Вечером они крепко посидели у Сергея в его “однушке”, в Отрадном. Отдельно вспоминали самоволки и походы на танцы в различные клубы на рабочих окраинах города, которые частенько заканчивались потасовками с местными парнями. Женщины всегда любили Сергея. Особенно женщины среднего возраста.
– Почему из армии-то ушел, Лёш? Что-то на тебя это не похоже.
– Да так… Надоел бардак. Ему не хотелось распространяться на эту тему. Даже себе самому он не всё мог объяснить. – Хотя ты прав: со всеми вместе, по течению плыть всегда легче. Думать не нужно.
– В общем-то, правильно сделал. Давай выпьем за наше будущее! Чтобы его обеспечить локтями придётся потолкаться! Время уникальное. Такого больше никогда не будет, брат. Стоит подсуетиться.
– Маленькое “алаверды”! За тебя Серёга выпить хочу. Заразил ты меня, в своё время, чувством юмора и самоиронии. Оно меня всегда выручало. А уж в наше время без него – совсем никуда! Да и твой природный оптимизм тоже заражает!
– Да, брось!
Сергей тыкал вилкой в селёдочный салат, пытаясь подцепить что-то существенное для закуски.
– Неспокойно нынче. На Кавказе видишь, что творится … Что дальше будет?
– Да минует нас чаша сия! Наше дело “сторона”. Пусть воюют военные, профессионалы так сказать, а я автомат в руки больше не возьму и тебе не посоветую. Ты, небось, видел, какие от него дырки в человеках делаются?
– Закрыта тема. Замётано.
Они с удовольствием ещё выпили и занюхали каждый своим.
Приятель коротко, на пальцах, смог разъяснить суть происходящих в стране перемен, и уникальность этого времени для них. Многое не укладывалось в голове Алексея.
Сам Сергей мечтал со временем перебраться в Европу или Штаты. На тот момент Семёнов не воспринимал эти его разговоры всерьёз. Они напоминали ему рассказы о загробной жизни, в которую верилось с трудом.
Перед сном, уже хмельные, смотрели курсантские фотографии в старом альбоме Сергея. Молодые лица, недавно познавшие прикосновение бритвенных лезвий, смотрели на них с фотографий.
По настоятельному совету друга Алексей решил пойти на компьютерные курсы.

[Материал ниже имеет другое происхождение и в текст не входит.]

(** * Substance: object operations and the stub hub

    A shallow embedding of [ObjectOperation] (the structural operations of
    the document model, their inversion and their pairwise transformation)
    and of [StubHub] with [ServerWebSocket] (the hub used for local testing),
    followed by the properties established about them.

    JavaScript objects are records whose absent fields hold [JUndefined]
    (or [None] for the fields that hold objects), exceptions are the [Throw]
    branch of [result], and in-place mutation of the two operands of a
    transformation is rendered by returning the mutated pair. *)

From Stdlib Require Import ZArith String Ascii List Lia.
From stdpp Require Import base option list gmap strings.

Set Default Proof Using "Type".

(** ** JavaScript values *)

#[warnings="-register-all"]
Inductive JSON : Type :=
| JUndefined
| JNull
| JBool (b : bool)
| JNum (n : Z)
| JStr (s : string)
| JArr (items : list JSON)
| JObj (fields : gmap string JSON).

(** The truth value JavaScript gives to a value in [if (v)] and [!v]. *)
Definition truthy (v : JSON) : bool :=
  match v with
  | JUndefined | JNull => false
  | JBool b => b
  | JNum n => negb (n =? 0)%Z
  | JStr s => negb (String.eqb s "")
  | JArr _ | JObj _ => true
  end.

(** [lodash/cloneDeep]: values are immutable here, so the deep copy of a
    value is that value. *)
Definition cloneDeep (v : JSON) : JSON := v.

(** A path is the array of property names leading to a value. *)
Abbreviation Path := (list string).

(** ** Exceptions *)

Inductive result (E A : Type) : Type :=
| Ok (a : A)
| Throw (e : E).
Arguments Ok {E A} a.
Arguments Throw {E A} e.

#[global] Instance result_ret {E} : MRet (result E) := fun _ a => Ok a.
#[global] Instance result_bind {E} : MBind (result E) :=
  fun _ _ f m => match m with Ok a => f a | Throw e => Throw e end.

(** ** The leaf operations *)

(** The options object of a transformation, [{ inplace, 'no-conflict' }];
    a missing entry is false. *)
Record Options : Type := { inplace : bool; no_conflict : bool }.

(** [TextOperation] and [ArrayOperation] live in files of their own; the
    object operation only calls them, and they are parameters here.  Their
    objects form the type [leaf], which also stands for the JSON they are
    rebuilt from: the transformation rules hand [fromJSON] the operation
    object itself.  A call that throws answers [None]. *)
Class LeafOT : Type := {
  leaf : Type;
  _isTextOperation : leaf -> bool;
  _isArrayOperation : leaf -> bool;
  (* methods of an operation object *)
  leaf_apply : leaf -> JSON -> option JSON;
  leaf_invert : leaf -> leaf;
  leaf_clone : leaf -> leaf;
  leaf_isNOP : leaf -> bool;
  leaf_toJSON : leaf -> leaf;
  (* static functions of the two modules *)
  TextOperation_fromJSON : leaf -> option leaf;
  ArrayOperation_fromJSON : leaf -> option leaf;
  TextOperation_transform : leaf -> leaf -> Options -> option (leaf * leaf);
  ArrayOperation_transform : leaf -> leaf -> Options -> option (leaf * leaf)
}.

(** What the object operations rely on from the leaves: a clone and an
    object read back by its own module are the operation itself, a NOP
    applies as the identity, and the two transformations converge (TP1) on
    operations of their own kind. *)
Class LeafLaws (L : LeafOT) : Prop := {
  clone_same : forall d : leaf, leaf_clone d = d;
  text_fromJSON_same :
    forall d : leaf, _isTextOperation d = true -> TextOperation_fromJSON d = Some d;
  array_fromJSON_same :
    forall d : leaf, _isArrayOperation d = true -> ArrayOperation_fromJSON d = Some d;
  NOP_apply :
    forall (d : leaf) v, leaf_isNOP d = true -> leaf_apply d v = Some v;
  text_TP1 :
    forall (x y x' y' : leaf) options v vx vy,
      _isTextOperation x = true -> _isTextOperation y = true ->
      TextOperation_transform x y options = Some (x', y') ->
      leaf_apply x v = Some vx -> leaf_apply y v = Some vy ->
      exists w, leaf_apply x' vy = Some w /\ leaf_apply y' vx = Some w;
  array_TP1 :
    forall (x y x' y' : leaf) options v vx vy,
      _isArrayOperation x = true -> _isArrayOperation y = true ->
      ArrayOperation_transform x y options = Some (x', y') ->
      leaf_apply x v = Some vx -> leaf_apply y v = Some vy ->
      exists w, leaf_apply x' vy = Some w /\ leaf_apply y' vx = Some w
}.

(** ** The document adapter *)

Module DataObject.

(** Modelled from the spec: [DataObject] is not among the sources.  The
    adapter wraps the document, a JavaScript object, and exposes
    [get(path) -> value|undefined], [set(path, value)] and
    [delete(path, "strict")], the latter failing when the path is absent.
    A path is followed from the document down: every name but the last has
    to lead to an object, and the last names a property of that object.  A
    property set to [undefined] is present and holds [JUndefined]. *)
Abbreviation t := JSON.

(** Modelled from the spec: what is found by following [path] from [o];
    [None] stands for nothing being there. *)
Fixpoint entry (o : option JSON) (path : Path) : option JSON :=
  match path with
  | [] => o
  | key :: rest =>
    match o with
    | Some (JObj fields) => entry (fields !! key) rest
    | _ => None
    end
  end.

(** Modelled from the spec: [obj !! path] is the value stored under
    [path], if there is one; [get] answers [undefined] otherwise. *)
#[global] Instance lookup_path : Lookup Path JSON t :=
  fun path obj => entry (Some obj) path.

(** Modelled from the spec: [o] with what is found under [path] replaced
    by [r].  The objects on the way have to be there: nothing is stored
    below a name that is absent or that holds no object. *)
Fixpoint store (r : option JSON) (path : Path) (o : option JSON)
  : option (option JSON) :=
  match path with
  | [] => Some r
  | key :: rest =>
    match o with
    | Some (JObj fields) =>
      r' ← store r rest (fields !! key);
      Some (Some (JObj (partial_alter (fun _ => r') key fields)))
    | _ => None
    end
  end.

(** Modelled from the spec: the document with the entry under [path]
    replaced by [r].  A path has one name at least; the empty path names
    no property. *)
Definition put (r : option JSON) (path : Path) (obj : t) : option t :=
  match path with
  | [] => None
  | _ => mjoin (store r path (Some obj))
  end.

(** Modelled from the spec: [get(path) -> value|undefined]. *)
Definition get (obj : t) (path : Path) : JSON :=
  default JUndefined (obj !! path).

(** Modelled from the spec: [set(path, value)]; it fails when the path
    leads through something that is no object. *)
Definition set (obj : t) (path : Path) (value : JSON) : option t :=
  put (Some value) path obj.

(** Modelled from the spec: [delete(path, "strict")], which fails if the
    path is absent. *)
Definition delete_strict (obj : t) (path : Path) : option t :=
  match obj !! path with
  | Some _ => put None path obj
  | None => None
  end.

(** Neither path leads through the other. *)
Definition apart (p q : Path) : Prop :=
  ~ p `prefix_of` q /\ ~ q `prefix_of` p.

End DataObject.

(** ** ObjectOperation *)

Module ObjectOperation.

Inductive OpType : Type := NOP | CREATE | DELETE | UPDATE | SET.

#[global] Instance OpType_eq_dec : EqDecision OpType.
Proof. solve_decision. Defined.

Inductive PropertyType : Type := PString | PArray.

#[global] Instance PropertyType_eq_dec : EqDecision PropertyType.
Proof. solve_decision. Defined.

Section Definitions.

Context {L : LeafOT}.

(** The fields an operation object can have.  Which of them are filled
    depends on [type]; the others read as [undefined]. *)
Record ObjectOperation : Type := mkOp {
  type : OpType;
  path : option Path;
  val : JSON;
  diff : option leaf;
  propertyType : option PropertyType;
  original : JSON
}.

Inductive Exn : Type :=
| Error (msg : string)
| Conflict (a b : ObjectOperation).

Definition lift {A} (msg : string) (o : option A) : result Exn A :=
  match o with
  | Some a => Ok a
  | None => Throw (Error msg)
  end.

(** Field assignments, [o.f = x]. *)
Definition set_type (t : OpType) (o : ObjectOperation) : ObjectOperation :=
  mkOp t (path o) (val o) (diff o) (propertyType o) (original o).
Definition set_val (v : JSON) (o : ObjectOperation) : ObjectOperation :=
  mkOp (type o) (path o) v (diff o) (propertyType o) (original o).
Definition set_diff (d : leaf) (o : ObjectOperation) : ObjectOperation :=
  mkOp (type o) (path o) (val o) (Some d) (propertyType o) (original o).
Definition set_original (v : JSON) (o : ObjectOperation) : ObjectOperation :=
  mkOp (type o) (path o) (val o) (diff o) (propertyType o) v.

(** An object with [type] alone. *)
Definition blank (t : OpType) : ObjectOperation :=
  mkOp t None JUndefined None None JUndefined.

(** The constructor, [new ObjectOperation(data)], on an object whose
    [type] is one of the five tags; [construct] below is the constructor
    on any argument. *)
Definition new (data : ObjectOperation) : result Exn ObjectOperation :=
  match type data with
  | NOP => Ok (blank NOP)
  | t =>
    match path data with
    | None => Throw (Error "Invalid data: path is mandatory.")
    | Some p =>
      let this := mkOp t (Some p) JUndefined None None JUndefined in
      match t with
      | CREATE | DELETE =>
        if truthy (val data) then Ok (set_val (val data) this)
        else Throw (Error "Invalid data: value is missing.")
      | UPDATE =>
        match diff data with
        | Some d =>
          if _isTextOperation d then
            Ok (mkOp t (Some p) JUndefined (Some d) (Some PString) JUndefined)
          else if _isArrayOperation d then
            Ok (mkOp t (Some p) JUndefined (Some d) (Some PArray) JUndefined)
          else Throw (Error "Invalid data: diff must be a TextOperation or an ArrayOperation.")
        | None => Throw (Error "Invalid data: diff is mandatory for update operation.")
        end
      | _ => Ok (set_original (original data) (set_val (val data) this))
      end
    end
  end.

(** The argument of the constructor as JavaScript hands it over: [type]
    can be any value, and the other fields are as above. *)
Record Data : Type := mkData {
  data_type : JSON;
  data_path : option Path;
  data_val : JSON;
  data_diff : option leaf;
  data_original : JSON
}.

(** The five tags, [NOP = "NOP"], [CREATE = "create"] and so on; [===]
    holds of these strings only. *)
Definition tag_of (v : JSON) : option OpType :=
  match v with
  | JStr s =>
    if String.eqb s "NOP" then Some NOP
    else if String.eqb s "create" then Some CREATE
    else if String.eqb s "delete" then Some DELETE
    else if String.eqb s "update" then Some UPDATE
    else if String.eqb s "set" then Some SET
    else None
  | _ => None
  end.

(** The text of [type] in the message of the last [throw]; it is the
    string itself for a string, and is left out for other values. *)
Definition type_text (v : JSON) : string :=
  match v with
  | JStr s => s
  | _ => ""
  end.

(** The constructor on any argument: [None] is an argument that is false
    in a condition.  A [type] that is false in a condition and a [type]
    that is none of the five tags are rejected, the latter in the last
    [else] of the constructor, after the check of the path; for the five
    tags the constructor goes on as [new] says. *)
Definition construct (data : option Data) : result Exn ObjectOperation :=
  match data with
  | None => Throw (Error "Data of ObjectOperation is missing.")
  | Some data =>
    if truthy (data_type data) then
      match tag_of (data_type data) with
      | Some t =>
        new (mkOp t (data_path data) (data_val data) (data_diff data) None
                  (data_original data))
      | None =>
        match data_path data with
        | None => Throw (Error "Invalid data: path is mandatory.")
        | Some _ =>
          Throw (Error (String.append "Invalid type: " (type_text (data_type data))))
        end
      end
    else Throw (Error "Invalid data: type is mandatory.")
  end.

(** An operation is well formed when it is what the constructor builds. *)
Definition wf (o : ObjectOperation) : Prop := new o = Ok o.

(** The path handed to the adapter; the adapter is never reached with an
    undefined path by an operation the constructor built. *)
Definition the_path (this : ObjectOperation) : result Exn Path :=
  lift "path is undefined" (path this).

– Поверь мне, брат – за компьютерами будущее! Ты бы посмотрел, как это дело в Европе продвинуто. Скоро всё к нам хлынет! Я вот на этих железках уже хорошо поднялся. А это только начало! Так что настоятельно рекомендую!

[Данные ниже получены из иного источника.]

(** X23. Once a transport with a [send] method is loaded under a name
    other than ['local'], a pattern added under that name is served by
    it: [act] invokes [send] with the pattern and awaits it. It is so
    whether the transport is loaded before the pattern is added or
    after. *)
Theorem loaded_transport_serves_its_routes
        (debugStorage : obj) (c : Bishop.config) (d : Host.data) (p : obj)
        (n : str) (s : fn) :
  Host.data_type d = VStr (lit "transport") ->
  Host.name d = VStr n -> n <> [] -> n <> lit "local" ->
  send (Host.as_transport d) = Some s ->
  distinct (keys p) = true ->
  truthy (prop p (lit "$local")) = false ->
  let plugin : Host.plugin := fun h => (Host.Gives (Some d), h) in
  let loaded_first :=
    snd (Host.add (snd (Host.use (Host.create c) (Some plugin))) (VObj p) (HName n)) in
  let added_first :=
    snd (Host.use (snd (Host.add (Host.create c) (VObj p) (HName n))) (Some plugin)) in
  let slow := js_or (Bishop.slowPatternTimeout c) (prop p (lit "$slow")) in
  let timeout := js_or (prop p (lit "$timeout")) (Bishop.timeout c) in
  added_first = loaded_first
  /\ exists r,
       Bishop.executor_await debugStorage c slow (HFun s) p = Promised r
       /\ Bishop.act_run debugStorage (Host.inst loaded_first) (VObj p) []
          = {| result := result (if negb (truthy timeout) then r
                                 else race timeout p r);
               events := [(0, Lookup false p); (0, Invoke n p)] ++ events r |}.
Proof.
  intros Ht Hname Hn Hnl Hsend Hd Hlocal plugin loaded_first added_first slow timeout.
  assert (Htruthy : truthy (Host.name d) = true).
  { rewrite Hname. destruct n; [congruence | reflexivity]. }
  assert (Hne : str_eqb n (lit "local") = false).
  { unfold str_eqb. destruct (str_eq_dec n (lit "local")); congruence. }
  set (route := {| type := n; handler_of := HName n |}).
  set (i0 := {| Bishop.conf := c;
                Bishop.pm := [(p, route)];
                Bishop.pmLocal := [];
                Bishop.this_timeout := Bishop.timeout c;
                Bishop.this_transport := [(n, Host.as_transport d)] |}).
  assert (Hloaded : loaded_first = {| Host.inst := i0; Host.routes := [] |}).
  { unfold loaded_first.
    rewrite (@use_transport (Host.create c) (Host.create c) plugin d eq_refl Ht Htruthy).
    cbn [snd]. rewrite Hname. cbn [toString].
    unfold Host.add, Host.install, Host.create, Bishop.create, Bishop.add.
    cbn [Host.inst Host.routes Bishop.conf Bishop.pm Bishop.pmLocal
         Bishop.this_timeout Bishop.this_transport put].
    rewrite entries_objectify. cbn [part_entries entries].
    replace (Index.lookup (Bishop.matchOrder c) [] p) with (@None (Index.entry payload))
      by (destruct (Bishop.matchOrder c); reflexivity).
    rewrite andb_false_r, Hne. reflexivity. }
  assert (Hadded : added_first = {| Host.inst := i0; Host.routes := [] |}).
  { unfold added_first, Host.add, Host.create. cbn [Host.inst Host.routes].
    rewrite fresh_add. cbn beta iota zeta. cbn [snd]. rewrite Hne.
    match goal with
    | |- snd (Host.use ?h0 _) = _ =>
        rewrite (@use_transport h0 h0 plugin d eq_refl Ht Htruthy)
    end.
    cbn [snd]. rewrite Hname. reflexivity. }
  split; [rewrite Hadded, Hloaded; reflexivity|].
  rewrite Hloaded. cbn [Host.inst].
  assert (Hcompose : Bishop.compose (VObj p) [] = p) by (apply compose_self, Hd).
  assert (Hfound : Index.lookup (Bishop.matchOrder (Bishop.conf i0))
                     (if truthy (prop (Bishop.compose (VObj p) []) (lit "$local"))
                      then Bishop.pmLocal i0 else Bishop.pm i0)
                     (Bishop.compose (VObj p) []) = Some (p, route)).
  { rewrite Hcompose, Hlocal. cbn [i0 Bishop.pm].
    apply lookup_single, distinct_NoDup, Hd. }
  assert (Hsel : Bishop.select_method i0 (snd (p, route)) = Some (HFun s)).
  { unfold Bishop.select_method. cbn [snd route type i0 Bishop.this_transport registered].
    rewrite Hne. destruct (str_eq_dec n n); [|congruence].
    rewrite Hsend. reflexivity. }
  assert (Hexec : exists r, Bishop.executor_await debugStorage c slow (HFun s) p = Promised r).
  { unfold Bishop.executor_await. destruct (call (HFun s) p) as [e|t [v|e]|];
      eexists; reflexivity. }
  destruct Hexec as [r Hr]. exists r. split; [exact Hr|].
  assert (He : Bishop.execute debugStorage i0 (Bishop.compose (VObj p) [])
                              (snd (p, route)) (HFun s) = Promised r).
  { rewrite Hcompose. unfold Bishop.execute. cbn [snd route type]. rewrite Hne.
    cbn [andb]. exact Hr. }
  rewrite (@act_run_promised debugStorage i0 (VObj p) [] (p, route) (HFun s)
             eq_refl Hfound Hsel r He).
  rewrite Hcompose, Hlocal. reflexivity.
Qed.

Lemma get_fold_put_overlay (l acc : obj) (k : str) :
  get (fold_left (fun o kv => put o (fst kv) (snd kv)) l acc) k
  = overlay l k (get acc k).
Proof.
  revert acc. induction l as [|[k0 v0] r IH]; intros acc; cbn [fold_left fst snd].
  - unfold overlay. reflexivity.
  - rewrite IH. apply overlay_cons.
Qed.

(** X24. A plugin that returns routes under a name has them merged into
    the routes kept under that name: a route it names takes its handler,
    the others stay; the routes under other names, the transports and the
    patterns stay as the plugin left them. *)
Theorem use_merges_the_routes
        (h h1 : Host.host) (p : Host.plugin) (d : Host.data) (r : obj) :
  p h = (Host.Gives (Some d), h1) ->
  Host.is_string (Host.data_type d) (lit "transport") = false ->
  Host.data_routes d = Some r ->
  truthy (Host.name d) = true ->
  let key := toString (Host.name d) in
  let used := Host.use h (Some p) in
  let known := match get (Host.routes h1) key with Some o => o | None => [] end in
  fst used = inr (Some d)
  /\ Host.inst (snd used) = Host.inst h1
  /\ (exists merged, get (Host.routes (snd used)) key = Some merged
                     /\ forall k, get merged k = overlay r k (get known k))
  /\ (forall n, n <> key -> get (Host.routes (snd used)) n = get (Host.routes h1) n).
Proof.
  intros Hp Ht Hr Hn key used known. unfold used, Host.use.
  rewrite Hp, Ht, Hr, Hn. cbn [fst snd]. unfold Host.merge_routes.
  cbn [Host.inst Host.routes]. fold key. fold known.
  split; [reflexivity|]. split; [reflexivity|]. split.
  - exists (assign known [r]). split.
    + rewrite get_put. destruct (str_eq_dec key key); congruence.
    + intros k. unfold assign. cbn [fold_left]. apply get_fold_put_overlay.
  - intros n Hne. rewrite get_put.
    destruct (str_eq_dec key n) as [E|_]; [|reflexivity].
    exfalso. apply Hne. symmetry. exact E.
Qed.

Прожив у приятеля несколько дней, Семёнов снял комнату в районе метро Бибирево. По его подсчётам, его накоплений должно было хватить на год.

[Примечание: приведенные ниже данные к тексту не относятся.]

Lemma save_image_appends_witness :
  exists image,
    snd (Legacy.save_image Demo.runtime "id-1" 5 "gold ring"
           "http://example.org/ring.png" EmptyString EmptyString 0 [])
      = [image] /\
    Legacy._id image = "id-1" /\ Legacy.prompt image = "gold ring" /\
    Legacy.imageUrl image = "http://example.org/ring.png" /\
    Legacy.createdAt image = 5 /\
    (Js.startsWith "data:image/" "http://example.org/ring.png" = false ->
     Legacy.imageData image = None /\ Legacy.imageFormat image = "png" /\
     Legacy.imageSize image = 0).
Proof.
  apply (proj1 (proj2 (save_image_appends Demo.runtime "id-1" 5 "gold ring"
                         "http://example.org/ring.png" EmptyString EmptyString
                         0 []))).
  reflexivity.
Defined.

Lemma extension_well_formed_witness :
  extension_of Demo.jpeg = "jpeg".
Proof.
  apply (proj2 (proj2 (extension_well_formed Demo.jpeg))).
  reflexivity.
Defined.

Lemma image_save_accepted_iff_witness :
  status (fst (update_product_image Backend Demo.runtime Demo.config 1 "1001"
                 "Final" Demo.jpeg Demo.world)) = 200.
Proof.
  apply (proj2 (image_save_accepted_iff Backend Demo.runtime Demo.config 1
                  "1001" "Final" Demo.jpeg Demo.world)).
  split; [discriminate |]. split; [eexists; reflexivity |].
  split; [tauto |]. split; [reflexivity |].
  split; [eexists; reflexivity | reflexivity].
Defined.

Lemma upload_errors_witness :
  error_middleware (MulterError "LIMIT_UNEXPECTED_FILE" "Unexpected field")
    = mkResponse 500 (JsonError "Unexpected field").
Proof.
  apply (proj2 (proj2 upload_errors)
           (MulterError "LIMIT_UNEXPECTED_FILE" "Unexpected field")).
  discriminate.
Defined.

Хозяйкой двухкомнатной квартиры, в которой Алексей снял комнату, оказалась пожилая женщина, жившая с детьми. В квартире она появлялась один раз в месяц, чтобы забрать деньги за аренду.
С неделю Семёнов болтался по Москве, узнавая её в новом, неряшливом и страшноватом, постперестроечном обличье. Шатался по нарождающимся рынкам, слушал разговоры людей в метро и на улицах, постепенно осознавая суть времени, которое сейчас затопило необъятное пространство России.
В этом пёстром потоке можно было встретить и привычных обывателей и
бритоголовых братков, прищуренных кавказцев и увенчанных радужными ирокезами подростков, в обнимку с их пирсингованными подружками, растерянных пенсионеров и активистов различных политических течений, громогласно возвещающих свои партийные истины в общественных местах.
Алексей иногда останавливался и прислушивался к стихийным разговорам, которые возникали часто прямо на улицах. Люди возбужденно обсуждали текущие политические дела. Он не мог рассудить или чем-то помочь им и потому старался внушить себе, что его это не касается. Старался взрастить в себе устойчивость отрешенности от происходящего, отгородиться выдуманной стеной.
Вскоре объявили о выводе советских войск из Афганистана.
Глава 3
Голубоватое блюдце горловины зиндана всегда было первым, что Семёнов видел, открывая глаза по утрам. Оно меняло свой рисунок в зависимости от времени года и времени суток. Если он просыпался ночью, блюдце всегда было чёрным, с блестящими дырочками звёзд. Яма, в которую его садили на ночь, была расположена на ничьей земле, выше по склону. Её вырыли на отшибе за подворьями горного аула. Отгороженная от чужих взглядов небольшими кустами, она была не видна посторонним. Когда шел сильный дождь, горловину прикрывали. Аул был совсем небольшим: всего несколько дворов. Алексей сидел в этой яме с весны.